Bug bashes are one of those old-school, highly effective engineering rituals that somehow still feel underrated. If you work in a product team and haven’t yet facilitated one, you’re probably missing out on a powerful feedback loop just before release.
In this post, we’ll walk through how we run bug bashes in the Monetization Tribe, what you need to set it up, who participates, and how to structure it for speed and alignment.
What Is a Bug Bash?
A bug bash is a focused session where engineers, product managers, designers, and researchers come together to explore and test a feature before release. Unlike traditional QA, a bug bash aims to simulate real-world usage across multiple devices, browsers, roles, and perspectives.
“It’s not about testing to pass. It’s about testing to break.”
Bug bashes aren’t there to replace automated or regression tests—they exist to expose blind spots, gather feedback from cross-functional perspectives, and uncover hard-to-reproduce issues.
Why Do We Run Bug Bashes?
Here’s why we do it every time we wrap a new product cycle:
- They help us catch bugs early and cheaply.
- They foster team ownership of quality.
- They expose the product to real usage diversity (devices, networks, roles).
- They build empathy and shared context across engineering, product, and design.
- They create a space for collaboration without blame.
- They complement our automated testing strategy with human perspectives.
Benefit | Why It Matters |
---|---|
Fast bug discovery | Critical issues are surfaced before real users encounter them |
Cross-team learning | Everyone gets hands-on time with parts of the product they don’t own directly |
Lower release risk | We turn subjective assumptions into actionable bugs or improvements |
Human perspective | Captures issues that automated tests can’t detect |
When Do We Run a Bug Bash?
We schedule a bug bash when:
- We’re close to a major release.
- All user stories are complete and merged into the feature environment.
- There’s enough stability that exploratory testing is meaningful.
- Our automated tests are passing and the codebase is stable.
- We want to collect early signals from broader usage.

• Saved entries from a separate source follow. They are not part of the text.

Lemma session_slice (p : part (R := entry)) b l : part_ok p -> (b, l) ∈ all_sessions p -> slice (plog p) b l.
Proof using Type.
  intros [P1 P2 _ _] Hin. apply elem_of_app in Hin as [Hin|Hin]; [rewrite Forall_forall in P1; by apply (P1 _ Hin)|].
  destruct (holder p) as [[b' s]|]; [|by apply not_elem_of_nil in Hin]. apply list_elem_of_singleton in Hin as [= -> ->].
  destruct (P2 b' s eq_refl) as (Q1 & Q2 & Q3 & _). by apply session_processed.
Qed.

(** A record that some session covers was given to a worker. *)
Lemma covered_given (p : part (R := entry)) i e : part_ok p -> covered p (S i) -> plog p !! i = Some e -> e ∈ concat (all_sessions p).*2.
Proof using Type.
  intros P Hc Hi. destruct (Hc i ltac:(lia)) as (b & l & Hin & Hb). pose proof (session_slice p b l P Hin) as Hs. unfold slice in Hs.
  apply list_elem_of_In, in_concat. exists l. split; apply list_elem_of_In.
  - apply list_elem_of_fmap. by exists (b, l).
  - apply (list_elem_of_lookup_2 _ (i - b)). rewrite Hs, lookup_take by lia. rewrite decide_True by lia. rewrite lookup_drop. by replace (b + (i - b)) with i by lia.
Qed.

Lemma caught_up (p : part (R := entry)) b s e :
  part_ok p -> holder p = Some (b, s) -> b + length (processed s) = length (plog p) -> e ∈ plog p -> e ∈ concat (all_sessions p).*2.
Proof using Type.
  intros P Hh Hb He. apply list_elem_of_lookup_1 in He as [i Hi]. apply (covered_given p i e P); [|done].
  destruct (po_holder p P b s Hh) as (_ & _ & _ & _ & Hc). apply (covered_session p b (processed s)); [done|by apply in_holder|].
  apply lookup_lt_Some in Hi. lia.
Qed.
(** A client that joins a room is in it, for itself and for the server. *)
Lemma client_rooms_agree_witness :
  IsInRoom good "a.x" joined_ = Ret (joined_, inl true) /\ joined (sctx_ (sess (server (cl_signal joined_)))) "a.x" /\
  exists s m w, roomed_SendMessage (newRoomedWebsocketSignal "a.x") good true "chat" "hello" "bob" (cl_signal joined_) = Ret (s, inl (m, w)) /\
    exists rt, Custom_Router m.2 = Some rt /\ Room rt = "a.x".
Proof.
  assert (client_reach later true joined_) as Hre.
  { change true with (true && exact_call good (CJoin ["a.x"])). apply (cr_call later true later good (CJoin ["a.x"]) joined_).
    - apply cr_new.
    - vm_compute. reflexivity.
    - constructor. }
  destruct (client_rooms_agree token_later 0 SessionProps.Toy.node0 true joined_ good "a.x" Hre) as [H1 H2].
  assert (IsInRoom good "a.x" joined_ = Ret (joined_, inl true)) as Hi by (vm_compute; reflexivity).
  split; [exact Hi|]. split; [apply (H1 joined_ true Hi); reflexivity|].
  destruct (H2 joined_ "a.x") as [_ H3]; [vm_compute; reflexivity|reflexivity|].
  eexists _, _, _. split; [reflexivity|]. destruct (H3 good true "chat" "hello" "bob" _ _ _ eq_refl) as (rt & E & Er & _).
  exists rt. split; [exact E|exact Er].
Defined.

(** Joining without naming a room joins the rooms of the token, and the client does not know it. *)
Lemma join_all_unknown :
  (answer_of (Join good [] later) = Some None) /\
  let c := or_else later (do_call good (CJoin []) later) in
  bool_decide (JoinId (sctx_ (sess (server (cl_signal c)))) "a.x" = 1%Z) = true /\ answer_of (IsInRoom good "a.x" c) = Some (inl false).
Proof. vm_compute. done. Qed.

Typically, we run the session a week before release—but we adjust based on scope and team readiness.
Who Facilitates It?
In our tribe, engineers usually facilitate bug bashes. But facilitation can rotate to anyone willing to coordinate and keep the energy focused.
We recommend two facilitators per session to handle coordination, unblock participants, and manage documentation.
How We Run It
We split the bug bash into four phases. Each one is short, intentional, and builds toward impact:
1. Preparation (15 min)
- Define the facilitators.
- Prepare the bug bash spreadsheet or board.
- Confirm access to staging environments or mobile builds.
- Share scope and testing instructions.
- Send calendar invite with RSVP and agenda.
Checklist:
- [ ] Facilitator(s) defined
- [ ] Bug bash sheet created
- [ ] Access to feature env verified
- [ ] Calendar invite sent
2. Check-in & Kickoff (10 min)
- Check all participants can access tools and environments.
- Introduce the feature and what we’re trying to explore.
- Emphasize collaboration over perfection—no blame if bugs are found.
- Remind folks to log all findings with:
- Steps to reproduce
- Screenshots (if possible)
- Device/browser info
3. Exploratory Session (50 min)
- Everyone explores the product independently.
- Facilitators monitor the bug sheet and unblock anyone stuck.
- Participants log findings directly into the shared doc.
We strongly recommend using a spreadsheet or Jira board with required fields:
- Title
- Steps to Reproduce
- Expected vs. Actual
- Environment (browser/OS/device)
- Priority
- Reporter
4. Wrap-up & Prioritization (20 min)
- Designers and Product review all reported issues.
- Clarify whether issues are real bugs or misunderstandings.
- Assign priorities (P0–P2).
- Create Jira tickets from the top issues and tag them as
bugbash
.
We only take what’s critical into the current sprint. The rest can be groomed into the backlog.
Final Thoughts
Bug bashes bring the team together to own quality, not outsource it. They promote curiosity, humility, and feedback. And they help you release with more confidence—because you’re no longer guessing how people will use your product.